Which one is Musk and which one is DeSantis, do you think?
In any event, the point here is not to mock the Governor, or to take pleasure in his misfortune. We actually have more than enough material for "This Week in Schadenfreude" (see below) to need to do that. No, it's to remind readers that campaign screw-ups like this can linger for a long time, and can absolutely be fatal. Think "Jeb!," the Dean scream, Michael Dukakis in the tank, etc. And DeSantis is, like Richard Nixon, someone people are already predisposed to dislike. In 6 months, we may look back on this moment and conclude that this is where it all went off the rails.
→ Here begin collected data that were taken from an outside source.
(** ** [b41_capability_branch_read] *)

(** [out] is the address of the result, which is stored only on success. *)

Record capability_branch : Type := Branch { capability : list Z; index : Z; source : Z }.
(** The strings 0x6878, 0x6631, 0x6637 and 0x6686, without their terminator. *)
Definition name_6878 : list Z := [48; 120; 54; 56; 55; 56].
Definition profiles : list (list Z * (Z * Z)) :=
  [([48; 120; 54; 54; 51; 49], (0x6ed710, 0x6ed7d0)); ([48; 120; 54; 54; 51; 55], (0x6ed8a0, 0x6ed960)); ([48; 120; 54; 54; 56; 54], (0x6eda30, 0x6edaf0))].
Fixpoint select_profile (adie : list Z) (selected : Z) (l : list (list Z * (Z * Z))) : option (Z * (Z * Z)) :=
  match l with
  | [] => None
  | (n, kv) :: l => if bool_decide (adie = n) then Some (selected, kv) else select_profile adie (selected + 1) l
  end.
(** The record, once its key and value are known to be those of the profile. *)
Definition branch_record (chip adie : list Z) (hw sw selected key value : Z) : reads (Z + capability_branch) :=
  let! c := peek key 7 in
  if negb (bool_decide (c = chip ++ [0])) then ret (inl (- EPROTO))
  else
  let! d := peek (key + 0x5c) 7 in
  if negb (bool_decide (d = adie ++ [0])) then ret (inl (- EPROTO))
  else
  let! key_hw := peek32 (key + 0xb8) in
  let! key_sw := peek32 (key + 0xbc) in
  if (negb (hw =? 0) || negb (sw =? 0)) && (negb (hw =? key_hw) || negb (sw =? key_sw)) then ret (inl (- ENODEV))
  else
  let! cap := peek value 0xd0 in
  if negb (byte_at cap 0xcc =? 1) then ret (inl (- EPROTO)) else ret (inr (Branch cap (21 + selected) value)).
Definition b41_capability_branch_read (image : option library_association) (chip adie : option (list Z)) (hw sw out : Z) : reads (Z + capability_branch) :=
  match image, chip, adie with
  | Some im, Some chip, Some adie =>
    if out =? 0 then ret (inl (- EINVAL))
    else if (base im =? 0) || negb (extent im =? B41_LIBRARY_IMAGE_END) || (UINTPTR_MAX - extent im <? base im) then ret (inl (- ERANGE))
    else if negb (bool_decide (chip = name_6878)) then ret (inl (- EOPNOTSUPP))
    else
    match select_profile adie 0 profiles with
    | None => ret (inl (- ENODATA))
    | Some (selected, (k, v)) =>
      let! table := peek_pointer (base im + 0x6e6ff8) in
      if negb (table =? base im + 0x6edd50) then ret (inl (- ESTALE))
      else
      let! key := peek_pointer (table + 16 * (21 + selected)) in
      let! value := peek_pointer (table + 16 * (21 + selected) + 8) in
      if negb (key =? base im + k) || negb (value =? base im + v) then ret (inl (- ESTALE))
      else branch_record chip adie hw sw selected key value
    end
  | _, _, _ => ret (inl (- EINVAL))
  end.

(** ** [b41_bootstrap_chip_read] *)

Definition association_valid (im : library_association) : bool :=
  negb (base im =? 0) && (extent im =? B41_LIBRARY_IMAGE_END) && (base im <=? UINTPTR_MAX - extent im)
  && (xml_global im =? base im + 0x7178b8) && (chip_global im =? base im + 0x6f2dac).
Record bootstrap_chip : Type := Chip {
  branch : capability_branch; chip_30 : Z; chip_capabilities : Z; chip_mode_base : Z; chip_profile : Z; chip_secure_default : Z
}.
(** The result of the inner reader is an automatic object. *)
Definition capability_at : Z := 1.
(** The first row whose second word is the chip, among the [n] rows from [a]. *)
Fixpoint profile_rows (n : nat) (a chip : Z) : reads Z :=
  match n with
  | O => ret 1
  | S n => let! row := peek a 8 in if le32 row 4 =? chip then ret (u8 (le32 row 0)) else profile_rows n (a + 8) chip
  end.
Definition b41_bootstrap_chip_read (image : option library_association) (chip adie : option (list Z)) (hw sw out : Z) : reads (Z + bootstrap_chip) :=
  match image, chip, adie with
  | Some im, Some _, Some _ =>
    if out =? 0 then ret (inl (- EINVAL))
    else if negb (association_valid im) then ret (inl (- ERANGE))
    else
    let! r := b41_capability_branch_read image chip adie hw sw capability_at in
    match r with
    | inl e => ret (inl e)
    | inr b =>
      let chip := le32 (capability b) 0x14 in
      let caps := le32 (capability b) 0x18 in
      let! table := peek_pointer (base im + 0x6e7b00) in
      if negb (table =? base im + 0x6ee1a8) then ret (inl (- ESTALE))
      else
      let! profile := profile_rows 50 table chip in
      ret (inr (Chip b chip caps (le32 (capability b) 8) profile (secure_default caps)))
    end
  | _, _, _ => ret (inl (- EINVAL))
  end.

(** ** [b41_bootstrap_observe] *)

Record bootstrap_observation : Type := Observation {
  route : bootstrap_selectors; clock_selector : Z; profile_selector : Z; setting : Z; feature_flags : Z; word : Z
}.
#[export] Instance observation_eq : EqDecision bootstrap_observation.
Proof. assert (EqDecision bootstrap_selectors) by solve_decision. solve_decision. Defined.
Definition bindings : list (Z * Z) :=
  [(0x6e6660, 0x7178b8); (0x6e6618, 0x717cb0); (0x6e6668, 0x717cb3); (0x6e6670, 0x717cb6); (0x6e6650, 0x717cb7); (0x6e6658, 0x717cb8); (0x6e6688, 0x7178b0)].
Fixpoint check_bindings (b : Z) (l : list (Z * Z)) : reads bool :=
  match l with
  | [] => ret true
  | (got, target) :: l => let! t := peek_pointer (b + got) in if negb (t =? b + target) then ret false else check_bindings b l
  end.
Definition peek8 (a : Z) : reads Z := let! b := peek a 1 in ret (byte_at b 0).
Definition observe_once (im : library_association) : reads (Z + bootstrap_observation) :=
  let! ok := check_bindings (base im) bindings in
  if negb ok then ret (inl (- ESTALE))
  else
  let! secure := peek8 (base im + (0x7178b8 + 0x33e)) in
  let! dsp := peek8 (base im + 0x717cb0) in
  let! clock := peek8 (base im + 0x717cb3) in
  let! profile := peek8 (base im + 0x717cb6) in
  let! set := peek8 (base im + 0x717cb7) in
  let! flags := peek8 (base im + 0x717cb8) in
  let! w0 := peek8 (base im + 0x7178b0) in
  let! w1 := peek8 (base im + (0x7178b0 + 1)) in
  let! w2 := peek8 (base im + (0x7178b0 + 2)) in
  let! w3 := peek8 (base im + (0x7178b0 + 3)) in
  ret (inr (Observation (Selectors secure dsp) clock profile set flags (le32 [w0; w1; w2; w3] 0))).
Definition b41_bootstrap_observe (image : option library_association) (out : Z) : reads (Z + bootstrap_observation) :=
  match image with
  | None => ret (inl (- EINVAL))
  | Some im =>
    if out =? 0 then ret (inl (- EINVAL))
    else if negb (association_valid im) then ret (inl (- ERANGE))
    else
    let! first := observe_once im in
    match first with
    | inl e => ret (inl e)
    | inr first =>
      let! second := observe_once im in
      match second with
      | inl e => ret (inl e)
      | inr second => if bool_decide (first = second) then ret (inr first) else ret (inl (- EAGAIN))
      end
    end
  end.

(** ** Reads stay in the image *)

Definition inside (im : library_association) (e : peek_request * list Z) : Prop := base im <= e.1.1 /\ 0 <= e.1.2 /\ e.1.1 + e.1.2 <= base im + extent im.
(** Every read is inside, and the result satisfies [R]. *)
Definition reads_in {A} (im : library_association) (m : reads A) (R : A -> Prop) : Prop := performs m (fun r s => Forall (inside im) s /\ R r).
Lemma reads_in_ret {A} im (a : A) (R : A -> Prop) : R a -> reads_in im (ret a) R.
Proof. intros H. unfold reads_in. trace_step. auto. Qed.
Lemma reads_in_bind {A B} im (m : reads A) (k : A -> reads B) R1 R : reads_in im m R1 -> (forall a, R1 a -> reads_in im (k a) R) -> reads_in im (bind m k) R.
Proof.
  intros H1 H2. unfold reads_in in *. eapply performs_bind; [exact H1|]. intros a s [Hs Ha]. eapply performs_impl; [apply H2, Ha|].
  intros b s' [Hs' Hb]. split; [now apply Forall_app|exact Hb].
Qed.
Lemma reads_in_peek im a count : base im <= a -> 0 <= count -> a + count <= base im + extent im -> reads_in im (peek a count) (fun b => len b = count /\ bytes_ok b).
Proof.
  intros H1 H2 H3. unfold reads_in, peek. trace_step. trace_step. split; [|split].
  - repeat constructor; assumption.
  - unfold len. rewrite length_fmap, length_take, length_app. unfold zeros. rewrite repeat_length. lia.
  - unfold bytes_ok. apply Forall_fmap, Forall_true. intros x. apply u8_range.
Qed.
Lemma reads_in_pointer im a : base im <= a -> a + 8 <= base im + extent im -> reads_in im (peek_pointer a) (fun _ => True).
Proof. intros H1 H2. eapply reads_in_bind; [apply reads_in_peek; lia|]. intros b _. now apply reads_in_ret. Qed.
Lemma reads_in_32 im a : base im <= a -> a + 4 <= base im + extent im -> reads_in im (peek32 a) (fun _ => True).
Proof. intros H1 H2. eapply reads_in_bind; [apply reads_in_peek; lia|]. intros b _. now apply reads_in_ret. Qed.
Lemma reads_in_8 im a : base im <= a -> a + 1 <= base im + extent im -> reads_in im (peek8 a) is_u8.
Proof. intros H1 H2. eapply reads_in_bind; [apply reads_in_peek; lia|]. intros b [_ Hb]. apply reads_in_ret. now apply byte_at_u8. Qed.
Lemma reads_in_if {A} im (b : bool) (m m' : reads A) R : (b = true -> reads_in im m R) -> (b = false -> reads_in im m' R) -> reads_in im (if b then m else m') R.
Proof. destruct b; auto. Qed.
The good news for the Governor is that his fundraising in the first 24 hours after the Twitter debacle was actually pretty solid; his campaign says it pulled in over $8 million. Also, Politico talked to Republican voters in Iowa, and found that the voters didn't care about the Twitter event, one way or another. So, DeSantis might be able to move past this. Though if he hopes to do so, he simply has to stop making unforced errors, whether it's getting too cutesy with his launch announcement, or taking on Disney, or pooh-poohing Ukraine. (Z)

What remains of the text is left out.